[[ Given information open ]]
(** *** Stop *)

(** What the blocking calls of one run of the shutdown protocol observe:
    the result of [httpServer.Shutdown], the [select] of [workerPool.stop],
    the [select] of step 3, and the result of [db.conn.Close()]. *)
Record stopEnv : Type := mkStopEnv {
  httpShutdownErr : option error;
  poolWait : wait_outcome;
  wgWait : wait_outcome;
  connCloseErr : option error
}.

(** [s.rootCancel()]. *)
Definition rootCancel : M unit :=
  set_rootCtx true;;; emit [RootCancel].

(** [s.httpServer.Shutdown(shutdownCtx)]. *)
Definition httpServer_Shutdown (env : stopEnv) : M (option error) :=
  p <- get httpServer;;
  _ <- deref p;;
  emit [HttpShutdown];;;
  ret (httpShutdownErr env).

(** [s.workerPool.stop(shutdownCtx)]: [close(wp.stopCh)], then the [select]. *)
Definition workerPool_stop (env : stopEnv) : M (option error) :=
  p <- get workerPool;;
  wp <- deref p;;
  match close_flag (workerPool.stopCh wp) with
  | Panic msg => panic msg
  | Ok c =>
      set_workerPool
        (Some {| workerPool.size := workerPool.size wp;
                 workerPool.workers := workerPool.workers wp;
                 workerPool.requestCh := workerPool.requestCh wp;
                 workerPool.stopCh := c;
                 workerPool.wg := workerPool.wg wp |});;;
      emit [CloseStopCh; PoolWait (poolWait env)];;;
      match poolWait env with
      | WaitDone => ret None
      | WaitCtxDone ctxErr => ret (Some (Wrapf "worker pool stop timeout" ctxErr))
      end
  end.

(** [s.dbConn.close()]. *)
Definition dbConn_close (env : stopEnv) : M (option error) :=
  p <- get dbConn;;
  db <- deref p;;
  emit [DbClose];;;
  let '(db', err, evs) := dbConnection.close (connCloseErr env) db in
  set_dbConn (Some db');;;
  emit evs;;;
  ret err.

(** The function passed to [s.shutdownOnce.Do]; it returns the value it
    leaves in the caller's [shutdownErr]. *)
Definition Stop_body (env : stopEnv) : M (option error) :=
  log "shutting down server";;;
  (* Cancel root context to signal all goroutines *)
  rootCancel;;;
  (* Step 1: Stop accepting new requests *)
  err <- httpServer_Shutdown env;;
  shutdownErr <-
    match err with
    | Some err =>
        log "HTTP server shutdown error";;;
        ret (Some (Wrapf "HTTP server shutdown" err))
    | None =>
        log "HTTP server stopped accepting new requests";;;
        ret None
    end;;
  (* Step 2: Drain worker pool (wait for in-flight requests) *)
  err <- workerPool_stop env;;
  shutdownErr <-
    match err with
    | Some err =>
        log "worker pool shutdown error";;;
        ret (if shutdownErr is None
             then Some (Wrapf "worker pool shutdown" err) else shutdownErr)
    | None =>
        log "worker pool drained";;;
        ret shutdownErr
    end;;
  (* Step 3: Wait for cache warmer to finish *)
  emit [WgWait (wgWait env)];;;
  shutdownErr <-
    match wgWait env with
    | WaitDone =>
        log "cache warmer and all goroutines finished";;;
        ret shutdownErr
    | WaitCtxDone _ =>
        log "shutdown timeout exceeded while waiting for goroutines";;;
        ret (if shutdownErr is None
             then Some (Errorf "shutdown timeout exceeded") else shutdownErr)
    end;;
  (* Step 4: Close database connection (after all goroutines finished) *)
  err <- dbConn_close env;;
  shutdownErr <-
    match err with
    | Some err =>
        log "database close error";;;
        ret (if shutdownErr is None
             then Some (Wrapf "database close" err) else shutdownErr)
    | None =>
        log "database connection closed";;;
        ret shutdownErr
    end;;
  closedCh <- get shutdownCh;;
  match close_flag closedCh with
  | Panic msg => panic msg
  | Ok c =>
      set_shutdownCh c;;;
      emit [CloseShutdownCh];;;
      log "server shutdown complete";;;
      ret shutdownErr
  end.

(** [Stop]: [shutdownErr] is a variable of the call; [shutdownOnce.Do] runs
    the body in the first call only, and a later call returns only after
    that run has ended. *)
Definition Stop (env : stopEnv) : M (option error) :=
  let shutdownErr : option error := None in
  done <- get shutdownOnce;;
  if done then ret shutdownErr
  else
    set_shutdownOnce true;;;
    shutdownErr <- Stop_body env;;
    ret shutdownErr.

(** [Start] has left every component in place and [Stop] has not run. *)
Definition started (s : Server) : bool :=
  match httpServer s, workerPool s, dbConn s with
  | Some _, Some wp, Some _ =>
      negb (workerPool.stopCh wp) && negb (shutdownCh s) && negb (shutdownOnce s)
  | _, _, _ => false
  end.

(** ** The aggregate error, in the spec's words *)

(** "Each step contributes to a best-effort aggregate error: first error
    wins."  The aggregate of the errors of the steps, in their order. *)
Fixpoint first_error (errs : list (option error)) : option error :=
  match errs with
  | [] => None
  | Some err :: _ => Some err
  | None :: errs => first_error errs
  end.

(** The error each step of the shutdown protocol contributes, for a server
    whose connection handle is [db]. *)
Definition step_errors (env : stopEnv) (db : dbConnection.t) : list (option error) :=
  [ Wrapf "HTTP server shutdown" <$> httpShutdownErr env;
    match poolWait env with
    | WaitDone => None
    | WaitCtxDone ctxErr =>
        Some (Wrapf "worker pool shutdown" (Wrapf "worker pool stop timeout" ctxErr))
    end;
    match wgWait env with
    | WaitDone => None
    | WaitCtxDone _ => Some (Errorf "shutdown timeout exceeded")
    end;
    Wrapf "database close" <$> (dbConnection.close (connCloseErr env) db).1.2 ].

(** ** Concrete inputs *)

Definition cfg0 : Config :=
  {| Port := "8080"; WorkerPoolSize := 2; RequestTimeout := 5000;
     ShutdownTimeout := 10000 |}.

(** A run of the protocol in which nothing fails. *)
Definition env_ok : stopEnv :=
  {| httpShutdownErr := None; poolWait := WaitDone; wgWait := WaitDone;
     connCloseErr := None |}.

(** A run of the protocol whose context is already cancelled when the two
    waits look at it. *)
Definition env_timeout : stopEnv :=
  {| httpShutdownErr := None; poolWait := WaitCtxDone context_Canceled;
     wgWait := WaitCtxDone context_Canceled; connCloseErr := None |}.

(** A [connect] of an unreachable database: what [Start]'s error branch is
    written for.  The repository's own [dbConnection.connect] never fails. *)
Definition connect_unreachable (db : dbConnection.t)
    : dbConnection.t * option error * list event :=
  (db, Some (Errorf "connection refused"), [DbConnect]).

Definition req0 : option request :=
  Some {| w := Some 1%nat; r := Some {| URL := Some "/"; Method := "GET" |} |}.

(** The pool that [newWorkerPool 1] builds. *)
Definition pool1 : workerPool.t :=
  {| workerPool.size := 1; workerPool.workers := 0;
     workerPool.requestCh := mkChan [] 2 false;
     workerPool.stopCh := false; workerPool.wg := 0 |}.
[[ Given information closed ]]
## Your goal
Select from the material above each line in which the string "accepting" appears, and list those lines.

## Task answer
  (* Step 1: Stop accepting new requests *)
        log "HTTP server stopped accepting new requests";;;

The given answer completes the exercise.